*** Block opens ***

(* ===== verification/Memory.v ===== *)
(** * Memory primitives (kernel/lib/memory.c)

    Memory is one map from addresses to bytes that both pointers share, so that
    overlapping buffers are what they are in the program. Accessing an address
    without a byte is undefined. *)

From Stdlib Require Import ZArith Lia.
From stdpp Require Import base numbers option list gmap.
From S2P Require Import Prelude.

Local Open Scope Z_scope.
Local Open Scope cm_scope.

Local Notation memory := (gmap Z Z).

Definition get_byte (a : Z) : M memory Z :=
  let* m := deref in match m !! a with Some b => ret b | None => ub end.

Definition put_byte (a b : Z) : M memory unit :=
  let* m := deref in match m !! a with Some _ => store (<[a := b]> m) | None => ub end.

(** [while (count-- != 0u) { *d++ = (unsigned char)value; }] *)
Fixpoint set_loop (count : nat) (d value : Z) : M memory unit :=
  match count with
  | O => ret tt
  | S count => put_byte d (u8 value) ;; set_loop count (d + 1) value
  end.

Definition memset (dest value count : Z) : M memory Z :=
  set_loop (Z.to_nat count) dest value ;;
  ret dest.

(** [while (count-- != 0u) { *d++ = *s++; }] *)
Fixpoint forward_loop (count : nat) (d s : Z) : M memory unit :=
  match count with
  | O => ret tt
  | S count => let* b := get_byte s in put_byte d b ;; forward_loop count (d + 1) (s + 1)
  end.

(** [while (count-- != 0u) { *--d = *--s; }] *)
Fixpoint backward_loop (count : nat) (d s : Z) : M memory unit :=
  match count with
  | O => ret tt
  | S count => let* b := get_byte (s - 1) in put_byte (d - 1) b ;; backward_loop count (d - 1) (s - 1)
  end.

Definition memcpy (dest src count : Z) : M memory Z :=
  forward_loop (Z.to_nat count) dest src ;;
  ret dest.

Definition memmove (dest src count : Z) : M memory Z :=
  if (dest =? src) || (count =? 0) then ret dest
  else if dest <? src then forward_loop (Z.to_nat count) dest src ;; ret dest
  else backward_loop (Z.to_nat count) (dest + count) (src + count) ;; ret dest.

(** ** What a copy leaves in memory *)

(** Every address from [a] on, [n] of them, has a byte. *)
Definition valid (m : memory) (a n : Z) : Prop := ∀ x, a <= x < a + n → is_Some (m !! x).

(** [m'] is [m] with [n] bytes from [d] on replaced by the bytes that were at [s]
    before. *)
Definition copied (m m' : memory) (d s n : Z) : Prop :=
  ∀ x, m' !! x = if (d <=? x) && (x <? d + n) then m !! (s + (x - d)) else m !! x.

Lemma copy_byte_run {A} (m : memory) d s b (k : M memory A) : m !! s = Some b → is_Some (m !! d) →
  (let* b := get_byte s in put_byte d b ;; k) (Some m) = k (Some (<[d := b]> m)).
Proof.
  intros Hs [y Hd]. rewrite (bind_ok _ _ _ b (Some m)).
  2:{ unfold get_byte. rewrite (bind_ok _ _ _ m (Some m)) by done. by rewrite Hs. }
  rewrite (bind_ok _ _ _ tt (Some (<[d := b]> m))); [done|]. unfold put_byte. rewrite (bind_ok _ _ _ m (Some m)) by done. by rewrite Hd.
Qed.

Lemma insert_some (m : memory) a b x : is_Some (m !! a) → is_Some (m !! x) → is_Some (<[a := b]> m !! x).
Proof. intros _ Hx. destruct (decide (a = x)) as [->|Hne]; [by rewrite lookup_insert_eq; eexists|by rewrite lookup_insert_ne]. Qed.

(** Address by address: the bytes the loop still has to copy are the old ones. *)
Lemma forward_run count : ∀ (m : memory) d s,
  valid m d (Z.of_nat count) → valid m s (Z.of_nat count) → d <= s ∨ s + Z.of_nat count <= d →
  ∃ m', forward_loop count d s (Some m) = (Ok tt, Some m') ∧ copied m m' d s (Z.of_nat count).
Proof.
  induction count as [|count IH]; intros m d s Hd Hs Ho; cbn [forward_loop].
  { exists m. split; [done|]. intros x. destruct (Z.leb_spec d x), (Z.ltb_spec x (d + Z.of_nat 0)); try done; lia. }
  destruct (Hs s ltac:(lia)) as [b Hb]. assert (is_Some (m !! d)) as Hsd by (apply Hd; lia).
  rewrite (copy_byte_run _ _ _ b) by done. destruct (IH (<[d := b]> m) (d + 1) (s + 1)) as (m' & E & Hc).
  - intros x Hx. apply insert_some; [done|apply Hd; lia].
  - intros x Hx. apply insert_some; [done|apply Hs; lia].
  - lia.
  - exists m'. split; [exact E|]. intros x. rewrite Hc.
    destruct (Z.leb_spec (d + 1) x), (Z.ltb_spec x (d + 1 + Z.of_nat count)), (Z.leb_spec d x), (Z.ltb_spec x (d + Z.of_nat (S count)));
      cbn [andb]; try lia.
    2-4: try (rewrite lookup_insert_ne by lia; reflexivity).
    + rewrite lookup_insert_ne by lia. f_equal. lia.
    + assert (x = d) as -> by lia. rewrite lookup_insert_eq. rewrite <-Hb. f_equal. lia.
Qed.

Lemma backward_run count : ∀ (m : memory) d s,
  valid m d (Z.of_nat count) → valid m s (Z.of_nat count) → s <= d →
  ∃ m', backward_loop count (d + Z.of_nat count) (s + Z.of_nat count) (Some m) = (Ok tt, Some m') ∧ copied m m' d s (Z.of_nat count).
Proof.
  induction count as [|count IH]; intros m d s Hd Hs Ho; cbn [backward_loop].
  { exists m. split; [done|]. intros x. destruct (Z.leb_spec d x), (Z.ltb_spec x (d + Z.of_nat 0)); try done; lia. }
  replace (d + Z.of_nat (S count) - 1) with (d + Z.of_nat count) by lia.
  replace (s + Z.of_nat (S count) - 1) with (s + Z.of_nat count) by lia.
  destruct (Hs (s + Z.of_nat count) ltac:(lia)) as [b Hb]. assert (is_Some (m !! (d + Z.of_nat count))) as Hsd by (apply Hd; lia).
  rewrite (copy_byte_run _ _ _ b) by done. destruct (IH (<[d + Z.of_nat count := b]> m) d s) as (m' & E & Hc).
  - intros x Hx. apply insert_some; [done|apply Hd; lia].
  - intros x Hx. apply insert_some; [done|apply Hs; lia].
  - lia.
  - exists m'. split; [exact E|]. intros x. rewrite Hc.
    destruct (Z.leb_spec d x), (Z.ltb_spec x (d + Z.of_nat count)), (Z.ltb_spec x (d + Z.of_nat (S count))); cbn [andb]; try lia.
    all: try (rewrite lookup_insert_ne by lia; reflexivity).
    assert (x = d + Z.of_nat count) as -> by lia. rewrite lookup_insert_eq, <-Hb. f_equal. lia.
Qed.

Lemma set_run count : ∀ (m : memory) d v, valid m d (Z.of_nat count) →
  ∃ m', set_loop count d v (Some m) = (Ok tt, Some m') ∧
    ∀ x, m' !! x = if (d <=? x) && (x <? d + Z.of_nat count) then Some (u8 v) else m !! x.
Proof.
  induction count as [|count IH]; intros m d v Hd; cbn [set_loop].
  { exists m. split; [done|]. intros x. destruct (Z.leb_spec d x), (Z.ltb_spec x (d + Z.of_nat 0)); try done; lia. }
  destruct (Hd d ltac:(lia)) as [b Hb]. rewrite (bind_ok _ _ _ tt (Some (<[d := u8 v]> m))).
  2:{ unfold put_byte. rewrite (bind_ok _ _ _ m (Some m)) by done. by rewrite Hb. }
  destruct (IH (<[d := u8 v]> m) (d + 1) v) as (m' & E & Hc).
  - intros x Hx. apply insert_some; [by exists b|apply Hd; lia].
  - exists m'. split; [exact E|]. intros x. rewrite Hc.
    destruct (Z.leb_spec (d + 1) x), (Z.ltb_spec x (d + 1 + Z.of_nat count)), (Z.leb_spec d x), (Z.ltb_spec x (d + Z.of_nat (S count)));
      cbn [andb]; try lia; try done.
    all: try (rewrite lookup_insert_ne by lia; reflexivity).
    assert (x = d) as -> by lia. by rewrite lookup_insert_eq.
Qed.

Lemma memcpy_run (m : memory) d s n : 0 <= n → valid m d n → valid m s n → d <= s ∨ s + n <= d →
  ∃ m', memcpy d s n (Some m) = (Ok d, Some m') ∧ copied m m' d s n.
Proof.
  intros Hn Hd Hs Ho. destruct (forward_run (Z.to_nat n) m d s) as (m' & E & Hc); rewrite ?Z2Nat.id by done; try done.
  exists m'. unfold memcpy. rewrite (bind_ok _ _ _ _ _ E). rewrite Z2Nat.id in Hc by done. done.
Qed.

Lemma memmove_run (m : memory) d s n : 0 <= n → valid m d n → valid m s n →
  ∃ m', memmove d s n (Some m) = (Ok d, Some m') ∧ copied m m' d s n.
Proof.
  intros Hn Hd Hs. unfold memmove. destruct (Z.eqb_spec d s) as [->|Hne]; [|destruct (Z.eqb_spec n 0) as [->|Hn0]]; cbn [orb].
  - exists m. split; [done|]. intros x. destruct (_ && _); [f_equal; lia|done].
  - exists m. split; [done|]. intros x. destruct (Z.leb_spec d x), (Z.ltb_spec x (d + 0)); try done; lia.
  - destruct (Z.ltb_spec d s).
    + destruct (memcpy_run m d s n) as (m' & E & Hc); try done; [lia|]. by exists m'.
    + destruct (backward_run (Z.to_nat n) m d s) as (m' & E & Hc); rewrite ?Z2Nat.id in * by done; try done.
      exists m'. by rewrite (bind_ok _ _ _ _ _ E).
Qed.

(** C27: [memmove] on any two buffers, overlapping in either direction or not,
    leaves in the destination the bytes the source had before the call and every
    other byte as it was, and returns the destination. [memcpy] gives the same
    memory wherever the destination does not start inside the source, and
    [memset] the byte of its argument over the whole range. *)
Theorem memmove_snapshot (m : memory) (d s n : Z) :
  0 <= n → valid m d n → valid m s n →
  (∃ m', memmove d s n (Some m) = (Ok d, Some m') ∧ copied m m' d s n) ∧
  (d <= s ∨ s + n <= d → memcpy d s n (Some m) = memmove d s n (Some m)) ∧
  (∀ v, ∃ m', memset d v n (Some m) = (Ok d, Some m') ∧
    ∀ x, m' !! x = if (d <=? x) && (x <? d + n) then Some (u8 v) else m !! x).
Proof.
  intros Hn Hd Hs. destruct (memmove_run m d s n Hn Hd Hs) as (m' & E & Hc). split; [by exists m'|]. split.
  - intros Ho. destruct (memcpy_run m d s n Hn Hd Hs Ho) as (m'' & E' & Hc'). rewrite E, E'. do 2 f_equal.
    apply map_eq. intros x. by rewrite Hc, Hc'.
  - intros v. destruct (set_run (Z.to_nat n) m d v) as (m'' & E'' & Hc''); rewrite ?Z2Nat.id in * by done; [done|].
    exists m''. unfold memset. by rewrite (bind_ok _ _ _ _ _ E'').
Qed.

Lemma memmove_snapshot_witness :
  let m : memory := list_to_map (zip (seqZ 10 5) [1; 2; 3; 4; 5]) in
  (∃ m', memmove 11 10 4 (Some m) = (Ok 11, Some m') ∧ copied m m' 11 10 4) ∧
  memmove 11 10 4 (Some m) = (Ok 11, Some (list_to_map (zip (seqZ 10 5) [1; 1; 2; 3; 4]))).
Proof.
  split; [|by vm_compute].
  assert (∀ a, 10 <= a → a + 4 <= 15 → valid (list_to_map (zip (seqZ 10 5) [1; 2; 3; 4; 5])) a 4) as Hv.
  { intros a H1 H2 x Hx. assert (x = 10 ∨ x = 11 ∨ x = 12 ∨ x = 13 ∨ x = 14) as [->|[->|[->|[->| ->]]]] by lia; by eexists. }
  apply (memmove_snapshot _ 11 10 4); [lia|apply Hv; lia|apply Hv; lia].
Defined.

*** Block closes ***

▸ **Task item**
Quote verbatim the opening lines of the listing above, ending with the line where "overlapping buffers are" appears; include both endpoints and nothing more.

▸ **Answer area**
(* ===== verification/Memory.v ===== *)
(** * Memory primitives (kernel/lib/memory.c)

    Memory is one map from addresses to bytes that both pointers share, so that
    overlapping buffers are what they are in the program. Accessing an address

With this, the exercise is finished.